René Ehlers

The product moments of bimatrix variate beta distributions are derived. From these, exact expressions for the distributions of statistics are obtained by using the Mellin transform. These distributions add value to multivariate statistical analysis with specific reference to factors of Wilks' statistics and the product of generalised statistics.

**References:**

1. Anderson, T.W. (1984). *An introduction to multivariate statistical analysis*, 2nd ed., John Wiley & Sons, New York.

2. Bekker, A. Roux, J.J.J. & Arashi, M. (2011). Exact nonnull distribution of Wilks's Statistic: ratio and product of independent components. *Journal of Multivariate Analysis*, 102, 619-628. (http://dx.doi.org/10.1016/j.jmva.2010.11.005)

3. Bekker, A. Roux, J.J.J., Ehlers, R. & Arashi, M. (2010). The bimatrix variate beta type IV distribution: relation to Wilks's statistic and bimatrix variate Kummer-beta type IV distribution.
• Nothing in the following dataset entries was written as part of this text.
(* ===== verification/Discovery.v ===== *)
(** * Discovery ([discovery/mod.rs])

    The queries to discv5: at most one search for peers and a few grouped searches for the peers of
    subnets, the queue the groups are formed from, the record the node publishes, and the records found.
    Discv5 and the record cache are parameters; a query's answer, the answers of the boot nodes and the
    events of discv5 are arguments of the operations that receive them.  [network_globals] is passed in
    and, where it is written, returned. *)

From S2P Require Import Prelude Disk Chain Timers Enr Protocol Messages Text RateLimiter RateConfig Events.
From S2P Require Import ForkContext Float64 Score PeerInfo PeerDB Topics Globals EnrExt Config LocalEnr.

Definition TARGET_PEERS_FOR_GROUPED_QUERY : Z := 6.
Definition MAX_DISCOVERY_RETRY : Z := 3.
Definition MAX_CONCURRENT_SUBNET_QUERIES : Z := 4.
Definition MAX_SUBNETS_IN_QUERY : nat := 3.
Definition FIND_NODE_QUERY_CLOSEST_PEERS : Z := 16.
Definition DURATION_DIFFERENCE : Duration := Duration_from_millis 1.
Definition ENR_CACHE_CAPACITY : nat := 50.

(** The handle of discv5 and [lru::LruCache]. *)
Class Discv5Service `{EnrCrates} := {
  Discv5 : Type;
  discv5_new : Enr -> CombinedKey -> Discv5Config -> result Discv5 string;
  discv5_start : Discv5 -> result Discv5 string;
  discv5_local_enr : Discv5 -> Enr;
  discv5_add_enr : Discv5 -> Enr -> result Discv5 string;
  discv5_table_entries : Discv5 -> list Enr;
  discv5_enr_insert : Discv5 -> EnrField -> result Discv5 string;
  (** [update_local_enr_socket] of a socket, for TCP or UDP: whether the record changed. *)
  discv5_update_socket : Discv5 -> IpAddr * Z -> bool -> bool * Discv5;
  discv5_ban_node : Discv5 -> NodeId -> Discv5;
  discv5_ban_node_remove : Discv5 -> NodeId -> Discv5;
  discv5_ban_ip : Discv5 -> IpAddr -> Discv5;
  discv5_ban_ip_remove : Discv5 -> IpAddr -> Discv5;
  discv5_disconnect_node : Discv5 -> NodeId -> Discv5;
  EnrCache : Type;
  cache_new : nat -> EnrCache;
  cache_put : EnrCache -> PeerId -> Enr -> EnrCache;
  cache_pop : EnrCache -> PeerId -> EnrCache;
  cache_iter : EnrCache -> list (PeerId * Enr);
}.

Record UpdatePorts := mkUpdatePorts { up_tcp4 : bool; up_tcp6 : bool; up_quic4 : bool; up_quic6 : bool }.

Record SubnetQuery := mkSubnetQuery { sq_subnet : Subnet; sq_min_ttl : option Instant; sq_retries : Z }.

#[export] Instance SubnetQuery_eq_dec : EqDecision SubnetQuery.
Proof. solve_decision. Defined.

Definition expired (q : SubnetQuery) (now : Instant) : bool :=
  match sq_min_ttl q with Some ttl => ttl <? now | None => false end.

Inductive QueryType :=
  | QSubnet (l : list SubnetQuery)
  | QFindPeers.

Inductive EventStream := Awaiting | Present | InActive.

Inductive Discv5Event :=
  | SocketUpdated (socket : IpAddr * Z)
  | OtherEvent.

Inductive DialError :=
  | Denied | LocalPeerId | NoAddresses | TransportError | WrongPeerId | DialPeerConditionFalse | Aborted.

(** [<] of [Option<Instant>]. *)
Definition ttl_ltb (a b : option Instant) : bool :=
  match a, b with
  | None, Some _ => true
  | Some x, Some y => x <? y
  | _, None => false
  end.

Definition set_g_local_enr `{ChainTypes} `{Libp2p} (g : NetworkGlobals) (e : Enr) : NetworkGlobals :=
  mkNetworkGlobals (g_config g) e (g_peer_id g) (listen_multiaddrs g) (g_peers g) (local_metadata g)
    (gossipsub_subscriptions g) (sync_state g) (backfill_state g) (sampling_subnets g)
    (target_subnet_peers g) (network_config g).

Section discovery.
Context `{ChainTypes} `{Libp2p} `{!CustodyCrates} `{!EnrFields} `{!EnrCrates} `{!Discv5Service}.
Context `{HashIter} `{FloatExp} `{UnstableSort}.

(** A query given to discv5 and not answered yet. *)
Record ActiveQuery := mkActiveQuery {
  aq_query : QueryType;
  aq_target_peers : Z;
  aq_predicate : Enr -> bool;
}.

(** [enr_file] is the file in [enr_dir]. *)
Record Discovery := mkDiscovery {
  d_config : ChainConfig;
  cached_enrs : EnrCache;
  enr_dir : option string;
  discv5 : Discv5;
  find_peer_active : bool;
  queued_queries : list SubnetQuery;
  active_queries : list ActiveQuery;
  event_stream : EventStream;
  started : bool;
  update_ports : UpdatePorts;
  enr_file : File Ascii.ascii;
}.

Definition set_cache (d : Discovery) (x : EnrCache) : Discovery :=
  let '(mkDiscovery c _ dir v fp q a ev st up f) := d in mkDiscovery c x dir v fp q a ev st up f.
Definition set_discv5 (d : Discovery) (x : Discv5) : Discovery :=
  let '(mkDiscovery c ca dir _ fp q a ev st up f) := d in mkDiscovery c ca dir x fp q a ev st up f.
Definition set_find_peer_active (d : Discovery) (x : bool) : Discovery :=
  let '(mkDiscovery c ca dir v _ q a ev st up f) := d in mkDiscovery c ca dir v x q a ev st up f.
Definition set_queue (d : Discovery) (x : list SubnetQuery) : Discovery :=
  let '(mkDiscovery c ca dir v fp _ a ev st up f) := d in mkDiscovery c ca dir v fp x a ev st up f.
Definition set_active (d : Discovery) (x : list ActiveQuery) : Discovery :=
  let '(mkDiscovery c ca dir v fp q _ ev st up f) := d in mkDiscovery c ca dir v fp q x ev st up f.
Definition set_event_stream (d : Discovery) (x : EventStream) : Discovery :=
  let '(mkDiscovery c ca dir v fp q a _ st up f) := d in mkDiscovery c ca dir v fp q a x st up f.
Definition set_enr_file (d : Discovery) (x : File Ascii.ascii) : Discovery :=
  let '(mkDiscovery c ca dir v fp q a ev st up _) := d in mkDiscovery c ca dir v fp q a ev st up x.

(** ** Construction *)

(** [add_enr] of discv5, with errors only logged. *)
Definition add_to_table (v : Discv5) (e : Enr) : Discv5 :=
  match discv5_add_enr v e with Ok v => v | Err _ => v end.

(** [answers] are the records the multiaddress boot nodes answer with, in the order they come in. *)
Definition Discovery_new (config : ChainConfig) (enr_key : result CombinedKey string) (nc : NetworkConfig)
  (g : NetworkGlobals) (answers : list (result Enr string)) : result Discovery string :=
  let? key := enr_key in
  let? v := discv5_new (local_enr g) key (discv5_config nc) in
  let v := fold_left (fun v bootnode_enr =>
             if decide (enr_node_id bootnode_enr = enr_node_id (local_enr g)) then v
             else add_to_table v bootnode_enr) (boot_nodes_enr nc) v in
  let? vs := if disable_discovery nc then Ok (v, InActive)
             else let? v := discv5_start v in Ok (v, Awaiting) in
  let v := fold_left (fun v answer => match answer with Ok e => add_to_table v e | Err _ => v end) answers vs.1 in
  Ok (mkDiscovery config (cache_new ENR_CACHE_CAPACITY) (network_dir nc) v false [] [] vs.2
        (negb (disable_discovery nc))
        (mkUpdatePorts (bool_decide (enr_tcp4_port nc = None)) (bool_decide (enr_tcp6_port nc = None))
           (bool_decide (enr_quic4_port nc = None)) (bool_decide (enr_quic6_port nc = None))) (file_found None [])).

Definition d_local_enr (d : Discovery) : Enr := discv5_local_enr (discv5 d).
Definition remove_cached_enr (d : Discovery) (p : PeerId) : Discovery := set_cache d (cache_pop (cached_enrs d) p).
Definition add_enr (d : Discovery) (e : Enr) : Discovery :=
  let d := set_cache d (cache_put (cached_enrs d) (enr_peer_id e) e) in
  set_discv5 d (add_to_table (discv5 d) e).
Definition table_entries_enr (d : Discovery) : list Enr := discv5_table_entries (discv5 d).

(** ** Queries *)

(** The fork digests must match; the upcoming forks may differ. *)
Definition eth2_fork_predicate (digest : ForkDigest) (e : Enr) : bool :=
  match enr_eth2 e with Ok f => bool_decide (efi_fork_digest f = digest) | Err _ => false end
  && (bool_decide (is_Some (enr_tcp4 e)) || bool_decide (is_Some (enr_tcp6 e))).

Definition start_query (d : Discovery) (query : QueryType) (target_peers : Z) (additional : Enr -> bool)
  : Discovery :=
  match enr_eth2 (d_local_enr d) with
  | Err _ => d
  | Ok enr_fork_id =>
      set_active d (active_queries d ++
        [mkActiveQuery query target_peers
           (fun e => eth2_fork_predicate (efi_fork_digest enr_fork_id) e && additional e)])
  end.

Definition discover_peers (d : Discovery) (target_peers : Z) : Discovery :=
  if negb (started d) || find_peer_active d then d
  else start_query (set_find_peer_active d true) QFindPeers
         (Z.min FIND_NODE_QUERY_CLOSEST_PEERS target_peers) (fun _ => true).

(** The queue after the loop that looks for the subnet, and whether it was found. *)
Fixpoint update_queued (l : list SubnetQuery) (subnet : Subnet) (min_ttl : option Instant) (retries : Z)
  : bool * list SubnetQuery :=
  match l with
  | [] => (false, [])
  | q :: l =>
      if decide (sq_subnet q = subnet) then
        (true, mkSubnetQuery (sq_subnet q) (if ttl_ltb (sq_min_ttl q) min_ttl then min_ttl else sq_min_ttl q)
                 retries :: l)
      else let '(found, l) := update_queued l subnet min_ttl retries in (found, q :: l)
  end.

Definition add_subnet_query (d : Discovery) (subnet : Subnet) (min_ttl : option Instant) (retries : Z)
  : Discovery :=
  if MAX_DISCOVERY_RETRY <? retries then d
  else
    let '(found, l) := update_queued (queued_queries d) subnet min_ttl retries in
    set_queue d (if found then l else l ++ [mkSubnetQuery subnet min_ttl retries]).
Accepted for publication *Communications in Statistics-Theory and Methods*. (Status: In Production)

4. Kshirsagar, A.M. (1972). *Multivariate Analysis*, Marcel Dekker, New York.

5. Wilks, S.S. (1932). Certain generalizations in the analysis of variance, Biometrika, 24, 471-494.

**Keywords:** Bimatrix variate beta distributions; Product of beta determinants; Mellin transforms; Statistics

**Biography:** René Ehlers is a lecturer in Mathematical Statistics at the University of Pretoria, South Africa. Her fields of interest include matrix variate distribution theory, multivariate analysis and Bayesian statistics. The research presented here forms part her PhD studies that was recently submitted.